The present study has some limitations. This meta-analysis only included observational studies; thus, there is a possibility of residual or unmeasured confounding factors, although we used multivariable RR and adjusted for potential confounders, and the subgroup analyses showed no significant difference in terms of adjustment factors (study design, study location, BMI, alcohol, energy intake). Second, different criteria were used to diagnose the MetS, and the studies included in this meta-analysis used different methods for dietary assessment; the use of different criteria or method might affect the strength of the link between dairy food consumption and risk of the MetS and its components. Third, we could not conduct a meta-analysis for various types of dairy foods such as cheese because of the lack of studies conducted.
In conclusion, the results from this dose–response meta-analysis of prospective cohort studies and cross-sectional studies showed that individual dairy food consumption such as milk and yogurt as well as total dairy food consumption was inversely associated with risk of the MetS and its components. A meta-analysis on randomised clinical trials should be conducted to provide strong evidence for the relationship between individual dairy food consumption and risk of the MetS and its components.
Acknowledgements
We thank Korea Centers for Disease Control and Prevention (KCDC) for providing open source data. This research was supported by the Basic Science Research Program of the National Research Foundation of Korea (NRF), funded by the Ministry of Education, Science and Technology (grant no.
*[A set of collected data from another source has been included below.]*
(** ** SSTORE / SLOAD *)

(** storage round trip: SSTORE of a word followed by SLOAD of the same key
    pushes the word, reports both accesses to the callback in order, and
    changes no other slot. *)
Theorem sstore_sload pc e c m key v st :
  is_word v ->
  exists e1 e2,
    opSstore (mkFrame pc e c m (key :: v :: st)) = Ok (([], None), mkFrame pc e1 c m st) /\
    opSload (mkFrame pc e1 c m (key :: st)) = Ok (([], None), mkFrame pc e2 c m (v :: st)) /\
    callbacks e2 = callbacks e ++ [CbSstore (BigToHash key) v; CbSload (BigToHash key) v] /\
    forall a k, (a, k) <> (self c, BigToHash key) -> slot (db e2) a k = slot (db e) a k.
Proof.
  intros Hv. unfold opSstore, opSload, callback.
  set (d1 := SetState (db e) (self c) (BigToHash key) (BigToHash v)).
  pose proof (GetState_fst d1 (self c) (BigToHash key)) as Hg.
  pose proof (GetState_snd d1 (self c) (BigToHash key)) as Hs.
  destruct (GetState d1 (self c) (BigToHash key)) as [h d2] eqn:E. cbn [fst snd] in Hg, Hs.
  assert (Hh : Hash_Big h = v).
  { rewrite Hg. unfold d1. rewrite slot_SetState, decide_True by done.
    rewrite Hash_Big_BigToHash, Z.abs_eq by apply Hv. apply Z.mod_small. done. }
  exists (with_callback (with_db e d1) (CbSstore (BigToHash key) v)).
  exists (with_callback (with_db (with_callback (with_db e d1) (CbSstore (BigToHash key) v)) d2)
    (CbSload (BigToHash key) v)).
  split; [done|]. split; [|split].
  - go_run. cbn [db with_callback with_db]. rewrite E. go_run. by rewrite Hh.
  - cbn. by rewrite <- app_assoc.
  - intros a k Hne. cbn [db with_callback with_db]. unfold slot. rewrite (proj1 Hs a). fold (slot d1 a k).
    unfold d1. rewrite slot_SetState, decide_False; [done|]. intros [<- <-]. done.
Qed.

Lemma sstore_sload_witness :
  exists e1, opSstore (demo_frame [8; 1234; 5]) =
    Ok (([], None), mkFrame 3 e1 (f_contract (demo_frame [])) NewMemory [5]).
Proof.
  destruct (sstore_sload 3 (NewEVM New) (f_contract (demo_frame [])) NewMemory 8 1234 [5])
    as (e1 & e2 & H & _); [by vm_compute|]. exists e1. exact H.
Defined.

(** ** PUSH *)

(** The [n] bytes of code after [pc], with zeros past the end. *)
Definition code_bytes (code : bytes) (pc : Z) (n : nat) : bytes :=
  (fun i => default 0 (code !! (Z.to_nat pc + 1 + i)%nat)) <$> seq 0 n.

Lemma code_bytes_slice code pc n :
  code_bytes code pc n =
  take n (drop (Z.to_nat pc + 1) code) ++ replicate (n - (length code - (Z.to_nat pc + 1))) 0.
Proof.
  apply list_eq. intros i. unfold code_bytes. rewrite list_lookup_fmap.
  destruct (decide (i < n)%nat) as [Hi|Hi].
  - rewrite lookup_seq_lt by done. cbn [fmap option_fmap option_map Nat.add].
    destruct (decide (Z.to_nat pc + 1 + i < length code)%nat) as [Hc|Hc].
    + rewrite lookup_app_l by (rewrite length_take, length_drop; lia).
      rewrite lookup_take_lt, lookup_drop by done.
      destruct (lookup_lt_is_Some_2 code (Z.to_nat pc + 1 + i) Hc) as [b Hb]. by rewrite Hb.
    + rewrite lookup_app_r by (rewrite length_take, length_drop; lia).
      rewrite lookup_replicate_2 by (rewrite length_take, length_drop; lia).
      by rewrite lookup_ge_None_2 by lia.
  - rewrite lookup_seq_ge by lia. cbn. symmetry. apply lookup_ge_None_2.
    rewrite length_app, length_take, length_drop, length_replicate. lia.
Qed.

(** PUSHn pushes the big-endian value of the n code bytes that follow it,
    reading zeros past the end of the code, and advances the program counter
    by n (the interpreter adds one). *)
Theorem push_reads_code pc e c m st n :
  0 <= pc < len (Code c) -> len (Code c) < two63 - 64 -> (1 <= n <= 32)%nat ->
  makePush (Z.of_nat n) (Z.of_nat n) (mkFrame pc e c m st) =
  Ok (([], None), mkFrame (pc + Z.of_nat n) e c m (SetBytes (code_bytes (Code c) pc n) :: st)).
Proof.
  intros Hpc Hlen Hn. unfold makePush. go_run.
  rewrite (u64_id (pc + 1)), i64_id, (u64_id (pc + Z.of_nat n)) by (unfold is_u64, two63, two64 in *; lia).
  set (s := if pc + 1 <? len (Code c) then _ else _).
  assert (Hs : s = pc + 1) by (unfold s; destruct (Z.ltb_spec (pc + 1) (len (Code c))); lia).
  set (t := if s + Z.of_nat n <? len (Code c) then _ else _).
  assert (Ht : t = Z.min (s + Z.of_nat n) (len (Code c)))
    by (unfold t; destruct (Z.ltb_spec (s + Z.of_nat n) (len (Code c))); lia).
  rewrite slice_Ok by lia. go_run. do 4 f_equal. f_equal.
  rewrite RightPadBytes_spec, code_bytes_slice. unfold zeros.
  rewrite len_take, len_drop, Ht, Hs. clear s t Hs Ht. unfold len in *.
  replace (Z.to_nat (pc + 1)) with (Z.to_nat pc + 1)%nat by lia. f_equal; [|f_equal; lia].
  destruct (decide (Z.to_nat pc + 1 + n <= length (Code c))%nat).
  - f_equal. lia.
  - rewrite !take_ge by (rewrite length_drop; lia). done.
Qed.

Definition push_code : Contract :=
  SetCallCode (NewContract (AccountRef alice) (AccountRef bob) None 0) bob zeroHash [0x61; 0x12; 0x34; 0x61; 0x56].

Lemma push_reads_code_witness :
  makePush 2 2 (mkFrame 3 (NewEVM New) push_code NewMemory []) =
  Ok (([], None), mkFrame 5 (NewEVM New) push_code NewMemory [0x5600]).
Proof.
  apply (push_reads_code 3 (NewEVM New) push_code NewMemory [] 2); [by vm_compute|by vm_compute|lia].
Defined.

(** ** Jumps *)

(** C8: a jump goes exactly to the JUMPDEST instructions of the code: with a
    coherent cache, JUMP to [pos] continues at [pos] when [pos] is the start of
    an instruction (not push data) holding JUMPDEST, and otherwise fails with
    an invalid-jump error, without panicking. *)
Theorem jump_exact pc e c m pos st :
  0 <= pos -> len (Code c) < 2 ^ 62 -> cache_ok (jumpdests e) (CodeHash c) (Code c) ->
  exists d, cache_ok d (CodeHash c) (Code c) /\
  ((pos < len (Code c) /\ op_at (Code c) pos = Op.JUMPDEST /\ is_instr (Code c) pos /\
    opJump (mkFrame pc e c m (pos :: st)) =
      Ok (([], None), mkFrame pos (with_jumpdests e d) c m st)) \/
   (~ (pos < len (Code c) /\ op_at (Code c) pos = Op.JUMPDEST /\ is_instr (Code c) pos) /\
    exists err, opJump (mkFrame pc e c m (pos :: st)) =
      Ok (([], Some err), mkFrame pc (with_jumpdests e d) c m st))).
Proof.
  intros Hpos Hlen Hc. destruct (has_spec _ _ (Code c) pos Hpos Hc) as (b & d & Hh & Hd & Hb).
  exists d. split; [done|]. unfold opJump, valid_dest. go_run. rewrite Hh. go_run.
  destruct b; go_run.
  - left. destruct (proj1 Hb eq_refl) as (H1 & H2 & H3 & H4). repeat (split; [done|]).
    rewrite Uint64_id by (unfold is_u64, two64; lia). done.
  - right. split; [|by eexists]. intros (H1 & H2 & H3).
    assert (false = true) by (apply Hb; repeat split; try done; lia). done.
Qed.

(** PUSH1 5b, JUMP, JUMPDEST: position 1 is push data. *)
Definition jump_code : Contract :=
  SetCallCode (NewContract (AccountRef alice) (AccountRef bob) None 0) bob zeroHash [0x60; 0x5b; 0x56; 0x5b].

Lemma jump_exact_witness :
  exists d err, opJump (mkFrame 2 (NewEVM New) jump_code NewMemory [1]) =
    Ok (([], Some err), mkFrame 2 (with_jumpdests (NewEVM New) d) jump_code NewMemory []).
Proof.
  destruct (jump_exact 2 (NewEVM New) jump_code NewMemory 1 []) as (d & _ & [(_ & _ & _ & H)|(_ & err & H)]);
    [lia|by vm_compute|intros x; cbn; by rewrite lookup_empty| |].
  - exfalso. apply (f_equal (fun r => match r with Ok ((_, None), _) => true | _ => false end)) in H.
    by vm_compute in H.
  - by exists d, err.
Defined.

(** ** Memory fees *)

(** C9: memory expansion is charged exactly: as long as sizes stay below 2^32
    words, expanding a memory of [w] words to [w'] words costs the difference
    3*w' + w'^2/512 - (3*w + w^2/512), or nothing if it does not grow, so the
    fees paid over a run telescope to the fee of the final size. *)
Theorem memory_fee_exact m w w' :
  mem_ok m -> len (store m) = 32 * w -> 0 <= w < 2 ^ 32 -> 0 <= w' < 2 ^ 32 ->
  exists m', memoryGasCost m (32 * w') = ((memfee (Z.max w w') - memfee w, None), m') /\
    mem_charged m' (32 * w').
Proof.
  intros Hm Hw Hr Hr'. pose proof (memoryGasCost_spec m w' Hm ltac:(lia)) as H.
  destruct (memoryGasCost m (32 * w')) as [[cost err] m'] eqn:E. destruct H as (H1 & H2 & H3).
  destruct err as [err|].
  - exfalso. unfold memoryGasCost in E. destruct (32 * w' =? 0); [done|].
    destruct (Z.ltb_spec 0xffffffffe0 (32 * w')); [lia|]. by split_if.
  - destruct H3 as [H3 H4]. exists m'. split; [|done]. do 3 f_equal.
    destruct Hm as [_ (w0 & _ & E0 & E1)]. assert (w0 = w) as -> by lia.
    destruct H3 as [_ (w1 & w2 & _ & _ & E2 & E3 & E4)]. rewrite H1 in E2.
    assert (w1 = w) as -> by lia. assert (w2 = w') as -> by lia.
    rewrite H4, E4, E1, !memcost_exact by lia.
    pose proof (memfee_bound (Z.max w w') ltac:(lia)). pose proof (memfee_bound w Hr).
    pose proof (memfee_mono w (Z.max w w') ltac:(lia)).
    apply u64_id. unfold is_u64, two63, two64 in *. lia.
Qed.

Lemma memory_fee_exact_witness :
  exists m', memoryGasCost (mkMemory (zeros 64) 6) (32 * 1000) = ((4947, None), m').
Proof.
  destruct (memory_fee_exact (mkMemory (zeros 64) 6) 2 1000 demo_memory_ok) as (m' & H & _);
    [by vm_compute|lia|lia|]. exists m'. exact H.
Defined.

(** the guard of [memoryGasCost] is too weak: its comment says that
    0xffffffffe0 bytes is the largest size whose fee does not overflow, but
    already at 2^32 words the square wraps to zero, and the fee charged is
    2^55 short of the formula. *)
Theorem memory_fee_wraps :
  32 * 2 ^ 32 <= 0xffffffffe0 /\
  fst (memoryGasCost NewMemory (32 * 2 ^ 32)) = (3 * 2 ^ 32, None) /\
  memfee (2 ^ 32) = 3 * 2 ^ 32 + 2 ^ 55.
Proof. by vm_compute. Qed.

End DataOps.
NRF2016 R1D1A1B03931307). The NRF had no role in the study design, data analysis or writing of this article.
All authors had a significant role in the study. M. L. and H. L. contributed to data analysis and writing the manuscript. J. K. contributed to designing the research and writing the manuscript; she has primary responsibility for the final content. All authors read and approved the final manuscript.
The authors declare that there are no conflicts of interest.